Energy drinks work primarily by flooding the body with caffeine, taurine, B vitamins, and sugar. These ingredients stimulate the central nervous system, increase heart rate, and temporarily elevate dopamine levels, giving a sensation of focus and mild euphoria. However, this spike is short-lived and often followed by a crash, leading to fatigue, irritability, or even anxiety.
For instance, a 2023 study published in the journal *Nutrients* confirmed that while energy drinks can improve alertness for up to two hours, they are also linked to increased blood pressure and disrupted sleep patterns — especially among students pulling all-nighters. The same applies to gamers playing through the night; initial boosts in reaction time are quickly followed by cognitive fatigue.
Moreover, heavy consumption of stimulants may lead to dependence and desensitisation, meaning users require larger doses for the same effect. This cycle can strain the nervous system, leaving the individual mentally and physically depleted.
Unlike natural mood regulation, synthetic stimulation via energy drinks offers no long-term benefits to emotional health. While caffeine and sugar can mimic the release of dopamine and adrenaline, they do not contribute to the brain’s balance of serotonin or endorphins — crucial players in sustained mental well-being.
Regular users may experience withdrawal symptoms such as headaches, mood swings, and decreased motivation. This is particularly concerning for IT workers, whose performance hinges on consistent focus and emotional balance over long hours of screen exposure and problem-solving.
In contrast, natural hormonal activation promotes a more holistic and enduring form of mood enhancement without the side effects of chemical dependency or cardiovascular risk.
The body produces several key hormones linked to happiness: dopamine (reward), serotonin (mood stability), endorphins (pain relief and pleasure), and oxytocin (bonding and trust). These are naturally stimulated through physical activity, social interaction, sunlight, music, and healthy food.
For example, even a 30-minute brisk walk triggers endorphin release. Similarly, engaging in creative hobbies, volunteering, or spending time with loved ones can significantly boost oxytocin levels. These natural sources do not overstimulate the nervous system and have no comedown effect.
According to a 2024 review in the *Journal of Affective Disorders*, lifestyle habits that elevate serotonin and dopamine levels — such as regular exercise, balanced sleep, and mindful activities — outperform synthetic stimulants in both short-term mood elevation and long-term emotional resilience.
The brain’s reward pathways are designed to respond to consistent, meaningful stimuli. Unlike the spike-and-crash model of energy drinks, natural hormone stimulation creates a more even and sustainable mood curve. Dopamine released during goal achievement or creative tasks leads to a sense of purpose rather than momentary satisfaction.

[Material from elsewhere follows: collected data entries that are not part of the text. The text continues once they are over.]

(** X5. Only a single word can overflow: every line of the greedy wrap
    either fits the width or contains no space. *)
Theorem greedy_lines_fit_or_single_word measure maxWidth (s : jsstring) :
  Forall (fun l => (measure l <= maxWidth)%Q \/ Forall (fun c => c <> SP) l)
    (greedyLines measure maxWidth s).
Proof. apply greedyLines_acceptable. Qed.

Lemma joinSp_snoc ls a w : joinSp ((ls ++ [a]) ++ [w]) = joinSp (ls ++ [a]) ++ SP :: w.
Proof.
  induction ls as [|l ls IH]; [reflexivity|].
  change ((((l :: ls) ++ [a]) ++ [w])) with (l :: ((ls ++ [a]) ++ [w])).
  change ((l :: ls) ++ [a]) with (l :: (ls ++ [a])).
  simpl joinSp. rewrite IH.
  destruct ((ls ++ [a]) ++ [w]) eqn:E1; [destruct ls; discriminate|].
  destruct (ls ++ [a]) eqn:E2; [destruct ls; discriminate|].
  rewrite <- app_assoc. reflexivity.
Qed.

Lemma joinSp_extend ls a b : joinSp (ls ++ [a ++ b]) = joinSp (ls ++ [a]) ++ b.
Proof.
  induction ls as [|l ls IH]; [reflexivity|].
  change ((l :: ls) ++ [a ++ b]) with (l :: (ls ++ [a ++ b])).
  change ((l :: ls) ++ [a]) with (l :: (ls ++ [a])).
  simpl joinSp. rewrite IH.
  destruct (ls ++ [a ++ b]) eqn:E1; [destruct ls; discriminate|].
  destruct (ls ++ [a]) eqn:E2; [destruct ls; discriminate|].
  rewrite <- app_assoc. reflexivity.
Qed.

Lemma wrap_loop_join measure maxWidth ws lines line :
  line <> [] -> Forall (fun w => w <> []) ws ->
  snd (fold_left (wrapStep measure maxWidth) ws (lines, line)) <> []
  /\ joinSp (fst (fold_left (wrapStep measure maxWidth) ws (lines, line))
             ++ [snd (fold_left (wrapStep measure maxWidth) ws (lines, line))])
     = joinSp (lines ++ [line]) ++ tailOf ws.
Proof.
  revert lines line. induction ws as [|w ws IH]; intros lines line Hne Hws.
  - simpl. unfold tailOf. simpl. rewrite app_nil_r. split; [exact Hne|reflexivity].
  - inversion Hws as [|? ? Hw Hws']; subst.
    change (fold_left (wrapStep measure maxWidth) (w :: ws) (lines, line))
      with (fold_left (wrapStep measure maxWidth) ws
              (wrapStep measure maxWidth (lines, line) w)).
    assert (Htail : forall x, x ++ tailOf (w :: ws) = (x ++ SP :: w) ++ tailOf ws).
    { intros x. unfold tailOf. simpl. rewrite <- app_assoc. reflexivity. }
    unfold wrapStep at 2 4 6. destruct line as [|c l]; [contradiction|]. cbn [isEmpty negb].
    rewrite andb_true_r.
    destruct (tooWide measure maxWidth ((c :: l) ++ [SP] ++ w)).
    + destruct (IH (lines ++ [c :: l]) w Hw Hws') as [H1 H2].
      split; [exact H1|]. rewrite H2, joinSp_snoc, Htail. reflexivity.
    + destruct (IH lines ((c :: l) ++ [SP] ++ w)) as [H1 H2]; [discriminate|exact Hws'|].
      split; [exact H1|]. rewrite H2.
      change ((c :: l) ++ [SP] ++ w) with ((c :: l) ++ SP :: w).
      rewrite joinSp_extend, Htail. reflexivity.
Qed.

Lemma trim_last s : trim s = s -> last s <> Some SP.
Proof.
  intros Htrim Hlast. unfold trim, trimEnd in Htrim.
  destruct (dropWhile isWhiteSpace (rev (trimStart s))) as [|c l] eqn:E.
  - simpl in Htrim. subst s. discriminate.
  - pose proof (dropWhile_head _ _ _ _ E) as Hc.
    rewrite <- Htrim in Hlast. simpl in Hlast. rewrite last_snoc in Hlast.
    injection Hlast as ->. discriminate.
Qed.

(** The words of a text with single spaces that does not end in a space:
    none after the first is empty, and the first is empty only when the
    text is empty or starts with a space. *)
Lemma split_words s :
  singleSpaced s -> last s <> Some SP ->
  exists w ws, split SP s = w :: ws /\ Forall (fun v => v <> []) ws
    /\ (w = [] -> s = [] \/ exists r, s = SP :: r).
Proof.
  induction s as [|c r IH]; intros Hsp Hlast.
  - exists [], []. simpl. repeat split; [constructor|auto].
  - destruct Hsp as [Hc Hsp]. destruct IH as (w' & ws' & Hs & Hne & Hw').
    + exact Hsp.
    + intros H. apply Hlast. destruct r; [discriminate|exact H].
    + simpl. rewrite Hs. destruct (N.eqb_spec c SP) as [->|Hne'].
      * exists [], (w' :: ws'). split; [reflexivity|]. split; [|eauto].
        constructor; [|exact Hne]. intros ->.
        destruct (Hc eq_refl) as [_ Hd]. destruct Hw' as [->|[r' ->]]; [reflexivity| |].
        -- apply Hlast. reflexivity.
        -- discriminate.
      * exists (c :: w'), ws'. split; [reflexivity|]. split; [exact Hne|discriminate].
Qed.

Lemma normalize_shape text : singleSpaced (normalize text) /\ trim (normalize text) = normalize text.
Proof.
  split; [apply singleSpaced_trim, collapse_singleSpaced|apply trim_idem].
Qed.

(** The greedy lines of a normalized text, joined by spaces, are the text:
    no word is lost, added or moved. *)
Lemma greedyLines_join measure maxWidth text :
  joinSp (greedyLines measure maxWidth (normalize text)) = normalize text.
Proof.
  destruct (normalize_shape text) as [Hsp Htrim].
  destruct (normalize text) as [|c r] eqn:E; [rewrite greedyLines_nil; reflexivity|].
  rewrite <- E in *.
  destruct (split_words (normalize text) Hsp (trim_last _ Htrim)) as (w & ws & Hs & Hne & Hw).
  destruct (split_tailOf (normalize text)) as (w0 & ws0 & Hs0 & Hjoin).
  rewrite Hs in Hs0. injection Hs0 as <- <-.
  assert (Hw1 : w <> []).
  { intros H. destruct (Hw H) as [H'|[r' H']].
    - rewrite E in H'. discriminate.
    - pose proof (trim_head _ _ _ (eq_trans Htrim H')) as Hh. discriminate. }
  unfold greedyLines. rewrite Hs.
  change (fold_left (wrapStep measure maxWidth) (w :: ws) ([], []))
    with (fold_left (wrapStep measure maxWidth) ws (wrapStep measure maxWidth ([], []) w)).
  assert (Hfirst : wrapStep measure maxWidth ([], []) w = ([], w)).
  { unfold wrapStep. cbn [isEmpty negb]. rewrite andb_false_r. reflexivity. }
  rewrite Hfirst.
  destruct (wrap_loop_join measure maxWidth ws [] w Hw1 Hne) as [H1 H2].
  destruct (fold_left (wrapStep measure maxWidth) ws ([], w)) as [lines line].
  simpl in H1, H2. destruct line as [|d l]; [contradiction|]. cbn [isEmpty].
  rewrite H2. symmetry. exact Hjoin.
Qed.

(** What is drawn of the greedy lines: all of them when they are at most
    [lineLimit maxLines], else the first [lineLimit maxLines], the last of
    these cut to a prefix that fits with the ellipsis (or to nothing) and
    followed by the ellipsis. *)
Lemma boundedLinesOf_shape measure maxWidth lines maxLines :
  ((length lines <= lineLimit maxLines)%nat ->
   boundedLinesOf measure maxWidth lines maxLines = lines)
  /\ ((lineLimit maxLines < length lines)%nat ->
      exists t rest,
        lines !! (lineLimit maxLines - 1)%nat = Some (t ++ rest)
        /\ ((measure (t ++ ELLIPSIS) <= maxWidth)%Q \/ t = [])
        /\ boundedLinesOf measure maxWidth lines maxLines
           = take (lineLimit maxLines - 1) lines ++ [t ++ ELLIPSIS]).
Proof.
  unfold boundedLinesOf, lineLimit.
  set (limit := Z.max 1 (Qfloor maxLines)).
  assert (Hpos : (1 <= Z.to_nat limit)%nat) by (subst limit; lia).
  split; intros Hlen.
  - destruct (Z.ltb_spec limit (Z.of_nat (length lines))) as [H|_]; [lia|].
    apply take_ge. lia.
  - destruct (Z.ltb_spec limit (Z.of_nat (length lines))) as [_|H]; [|lia].
    rewrite length_take. replace (Z.to_nat limit `min` length lines)%nat
      with (Z.to_nat limit) by lia.
    rewrite lookup_take_lt by lia.
    destruct (lookup_lt_is_Some_2 lines (Z.to_nat limit - 1)%nat) as [l Hl]; [lia|].
    rewrite Hl. change (default [] (Some l)) with l.
    destruct (shrinkToFit_spec measure maxWidth l) as [Hfit [rest Hrest]].
    exists (shrinkToFit measure maxWidth l), rest.
    split; [rewrite <- Hrest; reflexivity|]. split; [exact Hfit|].
    replace (Z.to_nat limit) with (S (Z.to_nat limit - 1)) at 2 by lia.
    rewrite (take_S_r _ _ l) by exact Hl.
    rewrite insert_app_r_alt by (rewrite length_take; lia).
    rewrite length_take.
    replace (Z.to_nat limit - 1 - (Z.to_nat limit - 1) `min` length lines)%nat
      with 0%nat by lia.
    reflexivity.
Qed.

(** X6. A text that needs no more than the allowed number of lines is drawn
    whole: the drawn lines, joined by spaces, are the normalized text. *)
Theorem wrap_without_overflow_keeps_text rt ctx text x y maxWidth lineHeight maxLines :
  (length (greedyLines (measureText rt (font ctx)) maxWidth (normalize text))
   <= lineLimit (default (6 : Q) maxLines))%nat ->
  exists drawn,
    fillTexts (ops (fst (wrapHeadlineText rt ctx text x y maxWidth lineHeight maxLines)))
    = fillTexts (ops ctx) ++ drawn
    /\ joinSp drawn = normalize text.
Proof.
  intros Hlen. rewrite wrapHeadlineText_draws.
  destruct (isEmpty (normalize text)) eqn:E.
  - exists []. split; [reflexivity|]. destruct (normalize text); [reflexivity|discriminate].
  - cbv zeta. eexists. split; [reflexivity|].
    rewrite (proj1 (boundedLinesOf_shape _ _ _ _)) by exact Hlen.
    apply greedyLines_join.
Qed.

(** X7. A text that needs more lines than allowed is drawn on exactly the
    allowed number of lines: the first greedy lines unchanged, then a
    prefix of the next greedy line followed by the ellipsis, which fits the
    width unless the prefix is empty. *)
Theorem wrap_with_overflow_truncates rt ctx text x y maxWidth lineHeight maxLines :
  let measure := measureText rt (font ctx) in
  let lines := greedyLines measure maxWidth (normalize text) in
  let limit := lineLimit (default (6 : Q) maxLines) in
  (limit < length lines)%nat ->
  exists t rest,
    lines !! (limit - 1)%nat = Some (t ++ rest)
    /\ ((measure (t ++ ELLIPSIS) <= maxWidth)%Q \/ t = [])
    /\ fillTexts (ops (fst (wrapHeadlineText rt ctx text x y maxWidth lineHeight maxLines)))
       = fillTexts (ops ctx) ++ take (limit - 1) lines ++ [t ++ ELLIPSIS].
Proof.
  cbv zeta. intros Hlen. rewrite wrapHeadlineText_draws.
  destruct (isEmpty (normalize text)) eqn:E.
  - destruct (normalize text); [|discriminate]. rewrite greedyLines_nil in Hlen.
    simpl in Hlen. lia.
  - cbv zeta.
    destruct (proj2 (boundedLinesOf_shape (measureText rt (font ctx)) maxWidth
                       (greedyLines (measureText rt (font ctx)) maxWidth (normalize text))
                       (default (6 : Q) maxLines)) Hlen) as (t & rest & Hl & Hfit & ->).
    exists t, rest. repeat split; assumption.
Qed.

End WrapText.

Section WrapCount.
Import Page.

Lemma dropWhile_all {A} (p : A -> bool) l :
  Forall (fun x => p x = true) l -> dropWhile p l = [].
Proof. induction 1 as [|x l Hx _ IH]; simpl; [reflexivity|]. rewrite Hx. exact IH. Qed.

Lemma normalize_blank text :
  Forall (fun c => isWhiteSpace c = true) text -> normalize text = [].
Proof.
  intros Hall. unfold normalize. destruct Hall as [|c r Hc Hr].
  - simp replaceAll. reflexivity.
  - rewrite collapse_cons, Hc, dropWhile_all by exact Hr. simp replaceAll. reflexivity.
Qed.

Lemma dropWhile_keeps {A} (p : A -> bool) l x :
  x ∈ l -> p x = false -> x ∈ dropWhile p l.
Proof.
  induction l as [|y l IH]; simpl; intros Hin Hx; [exact Hin|].
  destruct (p y) eqn:E; [|exact Hin].
  apply elem_of_cons in Hin as [->|Hin]; [congruence|]. apply IH; assumption.
Qed.

Lemma collapse_keeps_visible s c :
  c ∈ s -> isWhiteSpace c = false -> c ∈ replaceAll matchSpaces [SP] s.
Proof.
  induction s as [s IH] using list_length_ind. destruct s as [|d r]; intros Hin Hc.
  - inversion Hin.
  - rewrite collapse_cons. destruct (isWhiteSpace d) eqn:Hd.
    + right. apply IH.
      * simpl. pose proof (dropWhile_length isWhiteSpace r). lia.
      * apply dropWhile_keeps; [|exact Hc].
        apply elem_of_cons in Hin as [->|Hin]; [congruence|exact Hin].
      * exact Hc.
    + apply elem_of_cons in Hin as [->|Hin]; [left|right; apply IH; [simpl; lia|assumption..]].
Qed.

Lemma trim_keeps_visible s c : c ∈ s -> isWhiteSpace c = false -> c ∈ trim s.
Proof.
  intros Hin Hc. unfold trim, trimEnd, trimStart.
  apply list_elem_of_In, in_rev. rewrite rev_involutive. apply list_elem_of_In.
  apply dropWhile_keeps; [|exact Hc].
  apply list_elem_of_In, in_rev. rewrite rev_involutive. apply list_elem_of_In.
  apply dropWhile_keeps; assumption.
Qed.

Lemma normalize_visible text c :
  c ∈ text -> isWhiteSpace c = false -> normalize text <> [].
Proof.
  intros Hin Hc H.
  pose proof (trim_keeps_visible _ c (collapse_keeps_visible text c Hin Hc) Hc) as Hn.
  unfold normalize in H. rewrite H in Hn. inversion Hn.
Qed.

Lemma boundedLinesOf_length measure maxWidth lines maxLines :
  length (boundedLinesOf measure maxWidth lines maxLines)
  = Nat.min (lineLimit maxLines) (length lines).
Proof.
  destruct (boundedLinesOf_shape measure maxWidth lines maxLines) as [Hle Hgt].
  destruct (le_lt_dec (length lines) (lineLimit maxLines)) as [H|H].
  - rewrite Hle by exact H. lia.
  - destruct (Hgt H) as (t & rest & _ & _ & ->).
    rewrite length_app, length_take. simpl.
    assert (1 <= lineLimit maxLines)%nat by (unfold lineLimit; lia). lia.
Qed.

Moreover, serotonin produced through gut health and exposure to daylight supports stable mood regulation, reducing the likelihood of anxiety and depression. IT specialists working in high-stress, sedentary environments particularly benefit from integrating these habits into their routines.

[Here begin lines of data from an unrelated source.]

(** * create-dzx: a shallow embedding of the scaffolding CLI

    The development follows the single source file of the CLI:
    [slugify], [parseArgs], [isEmptyDir], [listFiles], [copyDir],
    [detectPackageManager], [getInstallCommand], [runCommand],
    [resolveTemplatesRoot], [color], [createSpinner],
    [printKeyValueList], [getDzxVersion] and [main] with its step
    timer; and the script that copies the templates into the package,
    with its [copyDir] and [updateTemplateDependency].

    Conventions of the embedding.
    - A JavaScript string is a [string] of code units below 256.
    - A path is the list of its components below the POSIX root.
    - The file system is a finite map from paths to entries, regular
      files and directories only; every [fs] primitive is a function
      on that map which returns or throws as the Node.js primitive
      does.
    - A command is a function from a state to a completion and a
      state: it returns, throws, leaves the process, or runs out of
      the budget that bounds the depth of the two recursive walks;
      what it wrote before it threw stays written.
    - [main] is a command over the files, the trace of what the run
      showed or started, and the label of the step under way.  The
      spinner and the elapsed times are not part of the trace: they
      are a state machine of their own, [Progress], over what is
      written to the terminal and the intervals that are live.

    The first part holds the definitions, the second the properties. *)

From Stdlib Require Import String Ascii List ZArith Lia Bool DecimalString.
From stdpp Require Import base option list gmap strings sorting.

Local Open Scope string_scope.
Local Open Scope list_scope.

(** ** Strings *)

Section JsStrings.

(** [String.prototype.toLowerCase] on one code unit below 256: [A-Z]
    and the Latin-1 capitals (0xC0..0xDE without the multiplication
    sign 0xD7) move up by 32; every other unit is unchanged. *)
Definition toLowerUnit (c : ascii) : ascii :=
  let n := nat_of_ascii c in
  if (65 <=? n)%nat && (n <=? 90)%nat then ascii_of_nat (n + 32)
  else if (192 <=? n)%nat && (n <=? 222)%nat && negb (n =? 215)%nat
       then ascii_of_nat (n + 32)
       else c.

(** [String.prototype.toLowerCase] on a string of code units below
    256, where it maps unit to unit.  Names with higher code units are
    outside the embedding: there JavaScript can change the number of
    units (U+0130 becomes two). *)
Fixpoint toLowerCase (s : string) : string :=
  match s with
  | EmptyString => EmptyString
  | String c rest => String (toLowerUnit c) (toLowerCase rest)
  end.

Definition isDash (c : ascii) : bool := (nat_of_ascii c =? 45)%nat.

(** The character class [[a-z0-9-_]]. *)
Definition inSlugClass (c : ascii) : bool :=
  let n := nat_of_ascii c in
  ((97 <=? n)%nat && (n <=? 122)%nat)
  || ((48 <=? n)%nat && (n <=? 57)%nat)
  || (n =? 45)%nat || (n =? 95)%nat.

(** [.replace(/[^a-z0-9-_]/g, "-")] *)
Fixpoint replaceOutsideClass (s : string) : string :=
  match s with
  | EmptyString => EmptyString
  | String c rest =>
      String (if inSlugClass c then c else "-"%char) (replaceOutsideClass rest)
  end.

Night gamers, too, can see long-term advantages from switching late-night gaming marathons and caffeinated drinks with exercise, rest, and serotonin-rich snacks like bananas and dark chocolate.
Consider the example of Eva, a 22-year-old computer science student, who swapped her three-daily energy drinks with yoga and morning walks during exam season. Not only did her sleep improve, but she reported better concentration and a more stable mood. Similarly, Pavel, a competitive gamer, transitioned to nootropic teas and added omega-3s to his diet, noticing fewer post-game crashes and better emotional control.
Another case comes from a Kyiv-based IT firm that piloted a “dopamine lunch” initiative — encouraging employees to take short walks, listen to upbeat music, and eat tryptophan-rich foods. After three months, 68% of participants reported lower stress levels and improved cognitive focus.
These examples highlight that natural mood enhancers offer not just mental clarity but also promote better long-term health and productivity — without the risks associated with high caffeine or sugar intake.
For students, replacing sugary drinks with green tea, getting enough sunlight, and creating structured study goals can activate dopamine and serotonin systems. These strategies lead to improved memory retention and emotional stability during exams.
IT professionals should focus on micro-breaks, ergonomic workspace setups, and regular meals rich in omega-3s and B vitamins — all of which contribute to hormonal balance and reduce burnout risk.
Night gamers are advised to limit caffeine after 6 PM, use blue-light filters, and incorporate wind-down routines like stretching or breathing exercises to encourage melatonin and serotonin release for better sleep and next-day performance.